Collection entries
# # # # # # #
(* ===== verification/PtpClock.v ===== *)
(** * PTP hardware clocks (switch/ax_ptp.c)

    Each timing domain of the switch is exported as a PTP clock: reading,
    setting and stepping its time, and steering its frequency through the
    addend register.  The kernel's PTP core (registration, the index of a
    clock, the conversion of scaled ppm to ppb) is a parameter. *)

From Stdlib Require Import ZArith Lia Bool.
From S2P Require Import Prelude.
From S2P Require Import Mmio.
From S2P Require Import TsCapture.
From S2P Require Import Qbv.

Local Open Scope io_scope.

Definition AS_T_ADDEND : Z := 0x0108.
Definition AS_T_VAL_I_LO : Z := 0x0114.
Definition AS_T_VAL_I_HI : Z := 0x0118.
Definition PTP_DOMAIN_NUM : Z := 2.

(** [struct ptp_clock] is the kernel's. *)
Record ax_ptp_clock_data (clock : Type) := mkClock {
  ptp_clock : option clock;
  ptp_clock_index : Z;      (* unsigned int *)
  domain_index : Z;
  base_addend_val : Z;      (* uint32_t *)
  max_adj : Z;
}.
Arguments mkClock {clock}.
Arguments ptp_clock {clock}.
Arguments ptp_clock_index {clock}.
Arguments domain_index {clock}.
Arguments base_addend_val {clock}.
Arguments max_adj {clock}.

Record timespec64 := mkTs { tv_sec : Z; tv_nsec : Z }.

Section PtpClock.
Context {D : Type} `{Device D} {clock : Type}.

Definition ax_ptp_adjtime (c : ax_ptp_clock_data clock) (delta : Z) : io D Z :=
  do! writel AS_T_SELECTOR (domain_index c + 1) in
  let! sec := readl AS_T_VAL_O_HI in
  let ns := u64 (sec * NS_PER_SEC) in
  let! nsec := readl AS_T_VAL_O_LO in
  let ns := u64 (ns + nsec) in
  let ns := u64 (ns + delta) in
  do! writel AS_T_VAL_I_HI (ns / NS_PER_SEC) in
  do! writel AS_T_VAL_I_LO (ns mod NS_PER_SEC) in
  ret 0.

(** [scaled_ppm_to_ppb] is the kernel's. *)
Definition ax_ptp_adjfine (scaled_ppm_to_ppb : Z -> Z) (c : ax_ptp_clock_data clock)
    (scaled_ppm : Z) : io D Z :=
  let ppb := scaled_ppm_to_ppb scaled_ppm in
  let neg_adj := ppb <? 0 in
  let ppb := if neg_adj then - ppb else ppb in
  let adjust_val := base_addend_val c in
  let adjust_val := u64 (adjust_val * u64 ppb) in
  let adjust_val := adjust_val / NS_PER_SEC in
  let new_addend_val :=
    if neg_adj then u32 (u64 (base_addend_val c - adjust_val))
    else u32 (u64 (base_addend_val c + adjust_val)) in
  do! writel AS_T_SELECTOR (domain_index c + 1) in
  do! writel AS_T_ADDEND new_addend_val in
  ret 0.

Definition ax_ptp_gettime64 (c : ax_ptp_clock_data clock) : io D timespec64 :=
  do! writel AS_T_SELECTOR (domain_index c + 1) in
  let! sec := readl AS_T_VAL_O_HI in
  let! nsec := readl AS_T_VAL_O_LO in
  ret (mkTs sec nsec).

Definition ax_ptp_settime64 (c : ax_ptp_clock_data clock) (ts : timespec64) : io D Z :=
  do! writel AS_T_SELECTOR (domain_index c + 1) in
  do! writel AS_T_VAL_I_HI (u32 (tv_sec ts)) in
  do! writel AS_T_VAL_I_LO (u32 (tv_nsec ts)) in
  ret 0.

Definition ax_ptp_enable : Z := - EOPNOTSUPP.

(** [ptp_clock_register i] is the answer for clock [i], [None] for an error
    pointer; [ptp_index p] is the kernel's [ptp_clock_index], [None] when it
    faults on its argument. *)
Definition ax_ptp_init (ptp_clock_register : Z -> option clock)
    (ptp_index : option clock -> option Z) : io D (list (ax_ptp_clock_data clock)) :=
  for_io (Z.to_nat PTP_DOMAIN_NUM) 0 (fun i clocks =>
    do! writel AS_T_SELECTOR (i + 1) in
    let! addend := readl AS_T_ADDEND in
    let c := ptp_clock_register i in
    let! index := lift_opt (ptp_index c) in
    ret (clocks ++ [mkClock c (u32 index) i addend 100000000])) [].

(** The clocks handed to [ptp_clock_unregister], in order. *)
Definition ax_ptp_remove (clocks : list (ax_ptp_clock_data clock)) : list clock :=
  omap ptp_clock clocks.

(** ** Theorems *)

(** C8. Stepping a clock by [delta] selects the timer of its domain, stores the
    normalised seconds and nanoseconds of exactly the time read plus [delta]
    whenever that instant is representable, and stores nothing else. *)
Theorem adjtime_spec (c : ax_ptp_clock_data clock) (delta : Z) :
  obs (D := D) (ax_ptp_adjtime c delta) (fun r l => r = Ok 0 /\
    exists sec nsec, loads_of AS_T_VAL_O_HI l = [sec] /\ loads_of AS_T_VAL_O_LO l = [nsec] /\
      let now := sec * 10 ^ 9 + nsec in
      (0 <= now + delta < 2 ^ 32 * 10 ^ 9 ->
       exists s n, s * 10 ^ 9 + n = now + delta /\ 0 <= n < 10 ^ 9 /\
         stores l = [(AS_T_SELECTOR, u32 (domain_index c + 1));
                     (AS_T_VAL_I_HI, s); (AS_T_VAL_I_LO, n)])).
Proof.
  unfold ax_ptp_adjtime. repeat io_step. split; [done |].
  exists v, v0. do 2 (split; [done |]). cbv zeta. intros Hr.
  rewrite stamp_u64 by done. set (now := v * 10 ^ 9 + v0) in *.
  rewrite (u64_small (now + delta)) by (unfold is_u64; lia).
  set (t := now + delta) in *. unfold NS_PER_SEC.
  exists (t / 10 ^ 9), (t mod 10 ^ 9).
  pose proof (Z.div_mod t (10 ^ 9) ltac:(lia)). pose proof (Z.mod_pos_bound t (10 ^ 9) ltac:(lia)).
  split_and!; try lia. cbn [stores app]. change 1000000000 with (10 ^ 9).
  rewrite (u32_small (t / _)), (u32_small (t mod _)); try done; unfold is_u32; lia.
Qed.

(** C9. Steering stores, for the clock's own timer, the addend closest below in
    magnitude to [base * (1 + ppb / 10^9)]: within the clock's advertised range
    the 64-bit product does not overflow, and the rate error is less than one
    unit of the addend. *)
Theorem adjfine_spec (ppb_of : Z -> Z) (c : ax_ptp_clock_data clock) (scaled_ppm : Z) :
  is_u32 (base_addend_val c) ->
  - 100000000 <= ppb_of scaled_ppm <= 100000000 ->
  base_addend_val c * (10 ^ 9 + ppb_of scaled_ppm) < 2 ^ 32 * 10 ^ 9 ->
  obs (D := D) (ax_ptp_adjfine ppb_of c scaled_ppm) (fun r l => r = Ok 0 /\
    exists addend,
      l = [WR AS_T_SELECTOR (u32 (domain_index c + 1)); WR AS_T_ADDEND addend] /\
      let exact := base_addend_val c * (10 ^ 9 + ppb_of scaled_ppm) in
      Z.abs (addend * 10 ^ 9 - exact) < 10 ^ 9 /\
      (0 <= ppb_of scaled_ppm -> base_addend_val c <= addend /\ addend * 10 ^ 9 <= exact) /\
      (ppb_of scaled_ppm <= 0 -> addend <= base_addend_val c /\ exact <= addend * 10 ^ 9)).
Proof.
  intros Hb Hp Hx. unfold ax_ptp_adjfine. repeat io_step. split; [done |].
  set (p := ppb_of scaled_ppm) in *. set (b := base_addend_val c) in *.
  unfold is_u32 in Hb.
  eexists. split; [reflexivity |]. cbv zeta. rewrite u32_idem || idtac.
  set (a := if p <? 0 then - p else p).
  assert (Ha : 0 <= a <= 100000000) by (unfold a; destruct (Z.ltb_spec p 0); lia).
  rewrite (u64_small a) by (unfold is_u64; lia).
  rewrite (u64_small (b * a)) by (unfold is_u64; nia). unfold NS_PER_SEC.
  pose proof (Z.div_mod (b * a) 1000000000 ltac:(lia)) as Hd.
  pose proof (Z.mod_pos_bound (b * a) 1000000000 ltac:(lia)) as Hm.
  set (q := b * a / 1000000000) in *.
  assert (Hq : 0 <= q) by (apply Z.div_pos; nia).
  unfold a in *. destruct (Z.ltb_spec p 0) as [Hn | Hn].
  - assert (q <= b) by nia.
    rewrite (u64_small (b - q)), !(u32_small (b - q)) by (unfold is_u64, is_u32; lia). nia.
  - assert (b + q < 2 ^ 32) by nia.
    rewrite (u64_small (b + q)), !(u32_small (b + q)) by (unfold is_u64, is_u32; lia). nia.
Qed.

(** Initialisation selects each domain's timer before reading its base
    addend and records what it read; a clock whose registration fails is passed
    as a null pointer to [ptp_clock_index], so when that function faults on a
    null pointer a failed registration crashes the driver. *)
Theorem ptp_init_spec (reg : Z -> option clock) (idx : option clock -> option Z) :
  idx None = None -> (forall p, is_Some (idx (Some p))) ->
  obs (D := D) (ax_ptp_init reg idx) (fun r l =>
    match reg 0, reg 1 with
    | Some p0, Some p1 => exists a0 a1 i0 i1,
        r = Ok [mkClock (Some p0) i0 0 a0 100000000; mkClock (Some p1) i1 1 a1 100000000] /\
        l = [WR AS_T_SELECTOR 1; RD AS_T_ADDEND a0; WR AS_T_SELECTOR 2; RD AS_T_ADDEND a1] /\
        ax_ptp_remove [mkClock (Some p0) i0 0 a0 100000000;
                       mkClock (Some p1) i1 1 a1 100000000] = [p0; p1]
    | _, _ => r = Trap
    end).
Proof.
  intros Hnull Hsome. unfold ax_ptp_init. change (Z.to_nat PTP_DOMAIN_NUM) with 2%nat.
  cbn [for_io]. repeat io_step.
  destruct (reg 0) as [p0 |]; [| by rewrite Hnull].
  destruct (Hsome p0) as [i0 E0]. rewrite E0. repeat io_step.
  destruct (reg 1) as [p1 |] eqn:E1; change (0 + 1) with 1; rewrite E1; [| by rewrite Hnull].
  destruct (Hsome p1) as [i1 E2]. rewrite E2. repeat io_step.
  by exists v, v0, (u32 i0), (u32 i1).
Qed.

End PtpClock.

(** ** Witnesses *)

Definition demo_clock : ax_ptp_clock_data unit := mkClock (Some tt) 0 1 (2 ^ 31) 100000000.

(** Half a part per million slower: the addend drops by 1073. *)
Lemma adjfine_witness :
  stores (snd (ax_ptp_adjfine (fun p => p) demo_clock (-500) ([] : regfile))) =
    [(AS_T_SELECTOR, 2); (AS_T_ADDEND, 2 ^ 31 - 1073)].
Proof.
  destruct (adjfine_spec (D := regfile) (fun p => p) demo_clock (-500) ltac:(done) ltac:(done)
    ltac:(done) []) as (_ & a & E & _).
  etransitivity; [exact (f_equal stores E) |]. vm_compute in E. injection E as <-.
  reflexivity.
Defined.

Lemma ptp_init_witness :
  fst (fst (ax_ptp_init (D := regfile) (fun i => if i =? 0 then Some tt else None)
    (fun p => match p with Some _ => Some 0 | None => None end) [])) = Trap.
Proof.
  exact (ptp_init_spec (D := regfile) (fun i => if i =? 0 then Some tt else None)
    (fun p => match p with Some _ => Some 0 | None => None end) eq_refl
    (fun p => ex_intro _ 0 eq_refl) []).
Defined.

(** Ten nanoseconds back from 1.000000005 s. *)
Lemma adjtime_witness : exists s n,
  stores (snd (ax_ptp_adjtime demo_clock (-10) [(AS_T_VAL_O_HI, 1); (AS_T_VAL_O_LO, 5)])) =
    [(AS_T_SELECTOR, 2); (AS_T_VAL_I_HI, s); (AS_T_VAL_I_LO, n)] /\
  s * 10 ^ 9 + n = 999999995.
Proof.
  destruct (adjtime_spec demo_clock (-10) [(AS_T_VAL_O_HI, 1); (AS_T_VAL_O_LO, 5)])
    as (_ & sec & nsec & E1 & E2 & H).
  vm_compute in E1, E2. injection E1 as <-. injection E2 as <-.
  destruct (H ltac:(done)) as (s & n & E & _ & Es). exists s, n. split; [exact Es | exact E].
Defined.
# # # # # # #
◆ WHAT THE EXERCISE ASKS: Up to and including the line that holds "clock, the conversion", reproduce the records above exactly from their first line, and give nothing else.

◆ SOLUTION FOR THIS EXERCISE:
(* ===== verification/PtpClock.v ===== *)
(** * PTP hardware clocks (switch/ax_ptp.c)

    Each timing domain of the switch is exported as a PTP clock: reading,
    setting and stepping its time, and steering its frequency through the
    addend register.  The kernel's PTP core (registration, the index of a
    clock, the conversion of scaled ppm to ppb) is a parameter. *)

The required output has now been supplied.